Showing 54 changed files with 6,259 additions and 89 deletions.
diff --git a/arbor/CMakeLists.txt b/arbor/CMakeLists.txt
@@ -44,6 +44,8 @@ set(arbor_sources
     morph/segment_tree.cpp
     morph/stitch.cpp
     merge_events.cpp
+    network.cpp
+    network_impl.cpp
     simulation.cpp
     partition_load_balance.cpp
     profile/clock.cpp

diff --git a/arbor/communication/communicator.cpp b/arbor/communication/communicator.cpp
@@ -14,6 +14,7 @@
 #include "connection.hpp"
 #include "distributed_context.hpp"
 #include "execution_context.hpp"
+#include "network_impl.hpp"
 #include "profile/profiler_macro.hpp"
 #include "threading/threading.hpp"
 #include "util/partition.hpp"
@@ -24,14 +25,12 @@
 
 namespace arb {
 
-communicator::communicator(const recipe& rec,
-                           const domain_decomposition& dom_dec,
-                           execution_context& ctx):  num_total_cells_{rec.num_cells()},
-                                                     num_local_cells_{dom_dec.num_local_cells()},
-                                                     num_local_groups_{dom_dec.num_groups()},
-                                                     num_domains_{(cell_size_type) ctx.distributed->size()},
-                                                     distributed_{ctx.distributed},
-                                                     thread_pool_{ctx.thread_pool} {}
+communicator::communicator(const recipe& rec, const domain_decomposition& dom_dec, context ctx):
+    num_total_cells_{rec.num_cells()},
+    num_local_cells_{dom_dec.num_local_cells()},
+    num_local_groups_{dom_dec.num_groups()},
+    num_domains_{(cell_size_type)ctx->distributed->size()},
+    ctx_(std::move(ctx)) {}
 
 constexpr inline
 bool is_external(cell_gid_type c) {
@@ -55,7 +54,7 @@ cell_member_type global_cell_of(const cell_member_type& c) {
     return {c.gid | msb, c.index};
 }
 
-void communicator::update_connections(const connectivity& rec,
+void communicator::update_connections(const recipe& rec,
                                       const domain_decomposition& dom_dec,
                                       const label_resolution_map& source_resolution_map,
                                       const label_resolution_map& target_resolution_map) {
@@ -67,6 +66,9 @@ void communicator::update_connections(const connectivity& rec,
     index_divisions_.clear();
     PL();
 
+    // Construct connections from high-level specification
+    auto generated_connections = generate_connections(rec, ctx_, dom_dec);
+
     // Make a list of local cells' connections
     //   -> gid_connections
     // Count the number of local connections (i.e. connections terminating on this domain)

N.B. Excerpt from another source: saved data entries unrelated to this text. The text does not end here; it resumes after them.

Lemma workerWrite_inv r k w mt d werr s :
  netWf r s -> is_Some (cn_queues s !! wk_queue w) -> is_Some (cn_socks s !! wk_conn w) ->
  netWf r (workerWrite k w mt d werr s).
Proof.
  intros Hs Hq Hc. unfold workerWrite. pose proof (sockWrite_inv r (wk_conn w) mt d werr s Hs) as Hw.
  destruct (sockWrite_same (wk_conn w) mt d werr s) as [Eq Es].
  destruct (sockWrite (wk_conn w) mt d werr s) as [s1 []]; cbn in *.
  - apply workers_insert_inv; unfold caddSentBytes; destruct (0 <? len d); cbn;
      rewrite ?Eq, ?Es; try done.
    pose proof (nw_reserved _ _ Hw). pose proof (nw_limit _ _ Hw).
    apply (netWf_same r _ s1); try done; cbn; lia.
  - apply workerExit_inv; [by apply sockClose_inv|]. cbn. by rewrite Eq.
Qed.

Lemma aggLoop_split connID maxAgg jobs : forall total parts pending rest,
  aggLoop connID maxAgg total jobs = (parts, pending, rest) ->
  exists taken, jobs = taken ++ rest /\ (length jobs - length rest)%nat = length taken.
Proof.
  induction jobs as [|j jobs IH]; intros total parts pending rest; cbn [aggLoop].
  - intros [= <- <- <-]. by exists [].
  - destruct (mergeable connID maxAgg total j) as [pl|].
    + destruct (aggLoop connID maxAgg (total + len pl) jobs) as [[ps pd] rs] eqn:E.
      intros [= <- <- <-]. destruct (IH _ _ _ _ E) as (taken & -> & _).
      exists (j :: taken). split; [done|]. cbn. rewrite length_app. lia.
    + intros [= <- <- <-]. exists [j]. split; [done|]. cbn. lia.
Qed.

@@ -114,9 +116,18 @@ void communicator::update_connections(const connectivity& rec,
         }
         part_ext_connections.push_back(gid_ext_connections.size());
     }
+    for (const auto& c: generated_connections) {
+        auto sgid = c.source.gid;
+        if (sgid >= num_total_cells_) {
+            throw arb::bad_connection_source_gid(c.source.gid, sgid, num_total_cells_);
+        }
+        const auto src = dom_dec.gid_domain(sgid);
+        src_domains.push_back(src);
+        src_counts[src]++;
+    }
 
     util::make_partition(connection_part_, src_counts);
-    auto n_cons = gid_connections.size();
+    auto n_cons = gid_connections.size() + generated_connections.size();
     auto n_ext_cons = gid_ext_connections.size();
     PL();
 
@@ -132,6 +143,7 @@ void communicator::update_connections(const connectivity& rec,
     auto target_resolver = resolver(&target_resolution_map);
     for (const auto index: util::make_span(num_local_cells_)) {
         const auto tgt_gid = gids[index];
+        const auto iod = dom_dec.index_on_domain(tgt_gid);
         auto source_resolver = resolver(&source_resolution_map);
         for (const auto cidx: util::make_span(part_connections[index], part_connections[index+1])) {
             const auto& conn = gid_connections[cidx];
@@ -141,18 +153,23 @@ void communicator::update_connections(const connectivity& rec,
             auto tgt_lid = target_resolver.resolve(tgt_gid, conn.target);
             auto offset  = offsets[*src_domain]++;
             ++src_domain;
-            connections[offset] = {{src_gid, src_lid}, tgt_lid, conn.weight, conn.delay, index};
+            connections[offset] = {{src_gid, src_lid}, tgt_lid, conn.weight, conn.delay, iod};
         }
         for (const auto cidx: util::make_span(part_ext_connections[index], part_ext_connections[index+1])) {
             const auto& conn = gid_ext_connections[cidx];
             auto src = global_cell_of(conn.source);
             auto src_gid = conn.source.rid;
             if(is_external(src_gid)) throw arb::source_gid_exceeds_limit(tgt_gid, src_gid);
             auto tgt_lid = target_resolver.resolve(tgt_gid, conn.target);
-            ext_connections[ext] = {src, tgt_lid, conn.weight, conn.delay, index};
+            ext_connections[ext] = {src, tgt_lid, conn.weight, conn.delay, iod};
             ++ext;
         }
     }
+    for (const auto& c: generated_connections) {
+        auto offset = offsets[*src_domain]++;
+        ++src_domain;
+        connections[offset] = c;
+    }
     PL();
 
     PE(init:communicator:update:index);
@@ -167,7 +184,7 @@ void communicator::update_connections(const connectivity& rec,
     // Sort the connections for each domain.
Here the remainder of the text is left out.